[Start of Attachment]

(** ** Trees with one index *)

Lemma one_tree m w : represents [m] w → ∃ T, shapes [T] w ∧ good 0 T w ∧ m = inorder T ∧ count w = len m ∧ size w = u64 (total m).
Proof.
  intros (Ts & Hsh & Hmap & m0 & Hm0 & Hc & Hsz). destruct Ts as [|T [|]]; try done. injection Hmap as ->. injection Hm0 as <-.
  exists T. split_and!; try done. by apply (proj1 (proj2 Hsh) 0%nat T).
Qed.
Lemma one_added m w x sz : represents [m] w → x ≠ 0 → find_item (ranks 0) (ranks 0 x) m = None →
  runs (TreeAdd compare (λ _, true) x sz) w (λ r w' _, r = Some x ∧ represents [add_item (ranks 0) (x, sz) m] w').
Proof using Hcmp.
  intros Hms Hx Hn. unfold TreeAdd. apply runs_bind. unfold runs at 1, the_tree. rewrite (represents_roots _ _ Hms). apply runs_bind.
  eapply runs_mono; [by apply (add_step x sz 0 [m] m)|]. intros r w' ev H. by apply runs_ret.
Qed.
Lemma one_refused m w x sz : represents [m] w → find_item (ranks 0) (ranks 0 x) m = None →
  runs (TreeAdd compare (λ _, false) x sz) w (λ _ w' _, w' = w).
Proof using Hcmp.
  intros Hms Hn. unfold TreeAdd. apply runs_bind. unfold runs at 1, the_tree. rewrite (represents_roots _ _ Hms). apply runs_bind.
  destruct (one_tree m w Hms) as (T & _ & (HR & _ & Hs & _) & -> & _).
  eapply runs_mono; [apply (add_refused compare 0 (ranks 0) T w false x sz (Hcmp 0 x) HR Hs); by rewrite Hn|].
  intros r w' ev [-> ->]. by apply runs_ret.
Qed.
(** The node found can be removed. *)
Lemma one_found m w key k : represents [m] w → compares compare 0 (ranks 0) key false k →
  runs (TreeFind compare key) w (λ r w' _, w' = w ∧ match find_item (ranks 0) k m with
    | Some y => ∃ a n, r = Some a ∧ nodes w !! a = Some n ∧ (content n, nsize n) = y ∧
        runs (TreeRemoveNodeIndex a 0) w (λ v w2 _, v = y.1 ∧ represents [remove_item (ranks 0) k m] w2)
    | None => r = None
    end).
Proof.
  intros Hms Hk. destruct (one_tree m w Hms) as (T & Hsh & (HR & Hb & Hs & Hx) & -> & Hc & Hsz).
  eapply runs_mono; [by apply (TreeFindIndex1_runs compare 0 (ranks 0) T)|]. intros r w' ev (-> & c & t & Hat & ->). split; [done|].
  rewrite (key_at_item _ _ _ _ _ Hat Hs). destruct t as [|a y col l r]; [done|]. exists a.
  assert (Ha : nodes w !! a = Some (node_at (parent_of c) y col (root_of l) (root_of r))).
  { destruct Hat as (-> & _). by apply Rep_plug in HR as ((Ha & _) & _). }
  eexists. split; [done|]. split; [exact Ha|]. split; [by destruct y|].
  eapply runs_mono; [by apply (node_removed 0 (ranks 0) T w k c a y col l r)|]. intros v w' ev2 [-> H]. split; [done|].
  by apply (represents_removed [inorder T] [T] 0 T (inorder T) k w (Some y.1) w').
Qed.
Lemma one_key_removed m w key k : represents [m] w → compares compare 0 (ranks 0) key false k →
  runs (TreeRemoveKey compare key) w (λ r w' _, r = fst <$> find_item (ranks 0) k m ∧ represents [remove_item (ranks 0) k m] w').
Proof.
  intros Hms Hk. pose proof (represents_roots _ _ Hms) as Hroots. destruct (one_tree m w Hms) as (T & Hsh & (HR & Hb & Hs & Hx) & -> & Hc & Hsz).
  unfold TreeRemoveKey, TreeRemoveKeyIndex.
  eapply runs_mono; [apply (find_remove compare 0 (ranks 0) T w key false k (λ c, w ← the_tree; remove_others compare 0 (seq 0 (length (roots w))) (Some c))); try done|].
  - intros c w' Hl. apply runs_bind. unfold runs at 1, the_tree. rewrite Hl, Hroots. by apply runs_ret.
  - intros r w' ev H. split; [apply H|]. by apply (represents_removed [inorder T] [T] 0 T (inorder T) k w r w').
Qed.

[End of Attachment]

[EXERCISE DIRECTIONS] Your reply should hold all the lines from the listing above in which "None" appears.

[RESPONSE TO THE TASK]
Lemma one_added m w x sz : represents [m] w → x ≠ 0 → find_item (ranks 0) (ranks 0 x) m = None →
Lemma one_refused m w x sz : represents [m] w → find_item (ranks 0) (ranks 0 x) m = None →
    | None => r = None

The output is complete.